● **Try it**
The entries follow. Copy every line in which "pose" appears.

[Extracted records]
(** A comparison that stores its result. *)
Lemma arm_compare op opc nulleq a b t aff coll p x y v st : 0 <= t < zlen (v_regs v) ->
  zget (v_regs v) a = Some x -> zget (v_regs v) b = Some y ->
  cmp_opcode op = Some (opc, nulleq) -> collation_of p = coll ->
  let p5 := Z.lor (aff_to_p5 aff) P5_STOREP2 in
  exec_inst drain bfuel (v_pc v) (mkInstruction opc b t a p (if nulleq then Z.lor p5 P5_NULLEQ else p5)) (v, st)
  = result None (r ← sql_compare op aff coll x y; Ok (bool3_to_value r)) (fun x => wrote t x (v_pc v + 1) v) v st.
Proof.
  intros Ht Ha Hb Hop Hc p5.
  assert (exec_inst drain bfuel (v_pc v) (mkInstruction opc b t a p (if nulleq then Z.lor p5 P5_NULLEQ else p5)) (v, st)
          = cont (exec_Compare_op (mkInstruction opc b t a p (if nulleq then Z.lor p5 P5_NULLEQ else p5))) (v, st)) as ->.
  { destruct op; try discriminate Hop; by injection Hop as <- <-. }
  arm @exec_Compare_op.
  replace (if nulleq then Z.lor p5 P5_NULLEQ else p5)
    with (Z.lor (Z.lor P5_STOREP2 (if nulleq then P5_NULLEQ else 0)) (aff_to_p5 aff))
    by (unfold p5; destruct nulleq, aff as [[]|]; reflexivity).
  rewrite (compare_values_sql op opc nulleq x y aff coll _ p Hop Hc) by (by destruct nulleq).
  destruct (sql_compare op aff coll x y) as [r|e|]; [|done..].
  rewrite (M_bind_ok (lift (Ok r)) _ (v, st) r (v, st) eq_refl).
  replace (negb (Z.land _ P5_STOREP2 =? 0)) with true by (destruct nulleq, aff as [[]|]; reflexivity).
  by apply set_reg_run.
Qed.

(** *** Calls *)

Lemma regs_range_run start xs v st : 0 <= start -> start + zlen xs <= zlen (v_regs v) ->
  (forall k x, xs !! k = Some x -> zget (v_regs v) (start + Z.of_nat k) = Some x) ->
  regs_range start (zlen xs) (v, st) = (Ok xs, (v, st) : vst).
Proof.
  intros H1 H2 Hx. unfold regs_range. rewrite (M_bind_ok (getv id) _ (v, st) v (v, st) eq_refl).
  unfold lift, sub_range, id. pose proof (zlen_nonneg xs). destruct (Z.leb_spec 0 start); [|lia].
  destruct (Z.leb_spec start (start + zlen xs)); [|lia]. destruct (Z.leb_spec (start + zlen xs) (zlen (v_regs v))); [|lia].
  cbn [andb]. do 2 f_equal. unfold zslice, ztake, zdrop. apply list_eq. intros k.
  rewrite Z.add_simpl_l. unfold zlen. rewrite Nat2Z.id. destruct (xs !! k) as [x|] eqn:Hk.
  - apply lookup_lt_Some in Hk as Hlt. rewrite lookup_take_lt, lookup_drop by done.
    specialize (Hx k x Hk). unfold zget in Hx. destruct (start + Z.of_nat k <? 0); [done|].
    by replace (Z.to_nat start + k)%nat with (Z.to_nat (start + Z.of_nat k)) by lia.
  - apply lookup_ge_None in Hk. apply lookup_take_ge. lia.
Qed.
(** A name the machine does not evaluate itself. *)
Lemma call_function_pure name args (s : vst) : handled (to_ascii_lowercase name) = false ->
  call_function name args s = (Vdbe.call_scalar name args, s).
Proof.
  intros Hh. unfold call_function. destruct (find _ (function_table name args)) as [[n m]|] eqn:Hf; [|done].
  apply find_some in Hf as [Hin Hb]. exfalso. enough (handled (to_ascii_lowercase name) = true) by congruence.
  apply existsb_exists. exists n. split; [|exact Hb].
  change machine_functions with (map fst (function_table (E := E) (F := F) name args)). by apply (in_map fst _ (n, m)).
Qed.
Lemma arm_function name start t xs v st : 0 <= t < zlen (v_regs v) ->
  0 <= start -> start + zlen xs <= zlen (v_regs v) ->
  (forall k x, xs !! k = Some x -> zget (v_regs v) (start + Z.of_nat k) = Some x) ->
  handled (to_ascii_lowercase name) = false ->
  exec_inst drain bfuel (v_pc v) (mkInstruction Opcode.Function 0 start t (P4_Symbol name) (zlen xs)) (v, st)
  = result None (Vdbe.call_scalar name xs) (fun x => wrote t x (v_pc v + 1) v) v st.
Proof.
  intros Ht H1 H2 Hx Hh. arm @exec_Function. cbn [as_p4_text].
  rewrite (M_bind_ok _ _ _ _ _ (regs_range_run start xs v st H1 H2 Hx)).
  pose proof (call_function_pure name xs (v, st) Hh) as Hc.
  destruct (Vdbe.call_scalar name xs) as [x|e|] eqn:Hr.
  - rewrite (M_bind_ok _ _ _ _ _ Hc). by apply set_reg_run.
  - by rewrite (M_bind_err _ _ _ _ _ Hc).
  - unfold mbind at 1, M_bind. by rewrite Hc.
Qed.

● **Solution for this task**
  unfold lift, sub_range, id. pose proof (zlen_nonneg xs). destruct (Z.leb_spec 0 start); [|lia].
  pose proof (call_function_pure name xs (v, st) Hh) as Hc.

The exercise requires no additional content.